Task description =>
Every line in the data below from the one containing "#[export] Program Instance" down to the one containing "Next Obligation. intros l k fd", both included, must be retyped exactly; no other line is to appear.

────────────────────────────────────────

Lemma onto_inv {R} (f : Sim -> R * Sim) k r k' : onto f k = (r, k') -> f k.(rk) = (r, k'.(rk)).
Proof. unfold onto. destruct (f (rk k)) as [r0 s]. intros E. by simplify_eq. Qed.

Lemma onto_edges {R} (f : Sim -> R * Sim) k r k' : onto f k = (r, k') -> k'.(redges) = k.(redges).
Proof. unfold onto. destruct (f (rk k)) as [r0 s]. intros E. by simplify_eq. Qed.

Lemma ready_ctl_inv ep op fd ev k r k' : ready_ctl ep op fd ev k = (r, k') ->
  k_epoll_ctl ep op fd ev k.(rk) = (r, k'.(rk)) /\
  k'.(redges) = match op with EPOLL_CTL_DEL => k.(redges) | _ => {[(ep, fd)]} ∪ k.(redges) end.
Proof. cbn [k_epoll_ctl sim_kernel]. unfold ready_ctl. destruct (sim_ctl ep op fd ev (rk k)) as [r0 s]. intros E. by simplify_eq. Qed.

Lemma ready_read_inv fd n k r k' : ready_read fd n k = (r, k') ->
  k_read fd n k.(rk) = (r, k'.(rk)) /\
  k'.(redges) = match r with
                | Ok _ => k.(redges)
                | Err _ => set_map (fun ep => (ep, fd)) (dom k.(rk).(s_reg)) ∪ k.(redges)
                end.
Proof. cbn [k_read sim_kernel]. unfold ready_read. destruct (sim_read fd n (rk k)) as [r0 s]. intros E. by simplify_eq. Qed.

#[export] Program Instance ready_laws : KernelLaws Ready := {
  opened k := opened k.(rk);
  interests k := interests k.(rk);
}.
Next Obligation. intros l k fd a k' E%onto_inv Hfd. exact (accept4_new _ _ _ _ _ E Hfd). Qed.
Next Obligation. intros l k a k' E%onto_inv. exact (accept4_fail _ _ _ _ E). Qed.
Next Obligation. intros fd k r k' E%onto_inv. exact (getfl_frame _ _ _ _ E). Qed.
Next Obligation. intros fd fl k r k' E%onto_inv. exact (setfl_frame _ _ _ _ _ E). Qed.
Next Obligation. intros fd k. exact (close_effect fd k.(rk)). Qed.
Next Obligation. intros k ep k' E%onto_inv Hep. exact (create1_new _ _ _ E Hep). Qed.
Next Obligation. intros k k' E%onto_inv. exact (create1_fail _ _ E). Qed.
Next Obligation. intros ep op fd ev k r k' [E _]%ready_ctl_inv. exact (ctl_effect _ _ _ _ _ _ _ E). Qed.
Next Obligation. intros ep cap ms k r evs k' E. injection E as _ _ <-. done. Qed.
Next Obligation. intros fds ms k r revs k' E%onto_inv. injection E as _ _ E. cbn. by rewrite <-E. Qed.
Next Obligation. intros fd n k r k' [E _]%ready_read_inv. exact (read_frame _ _ _ _ _ E). Qed.
Next Obligation. intros fd n k b bs k' [E _]%ready_read_inv. exact (read_budget _ _ _ _ _ _ E). Qed.
Next Obligation. intros fd bs k r k' E%onto_inv. exact (write_frame _ _ _ _ _ E). Qed.
Next Obligation. intros fd b bs k n k' E%onto_inv. exact (write_some _ _ _ _ _ _ E). Qed.
Next Obligation. intros l k r k' E%onto_inv. exact (accept_effect _ _ _ _ E). Qed.
Next Obligation. intros fd ns k r k' E%onto_inv. exact (read_timeout_frame _ _ _ _ _ E). Qed.
Next Obligation. intros fd ns k r k' E%onto_inv. exact (write_timeout_frame _ _ _ _ _ E). Qed.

────────────────────────────────────────

Exercise result =>
#[export] Program Instance ready_laws : KernelLaws Ready := {
  opened k := opened k.(rk);
  interests k := interests k.(rk);
}.
Next Obligation. intros l k fd a k' E%onto_inv Hfd. exact (accept4_new _ _ _ _ _ E Hfd). Qed.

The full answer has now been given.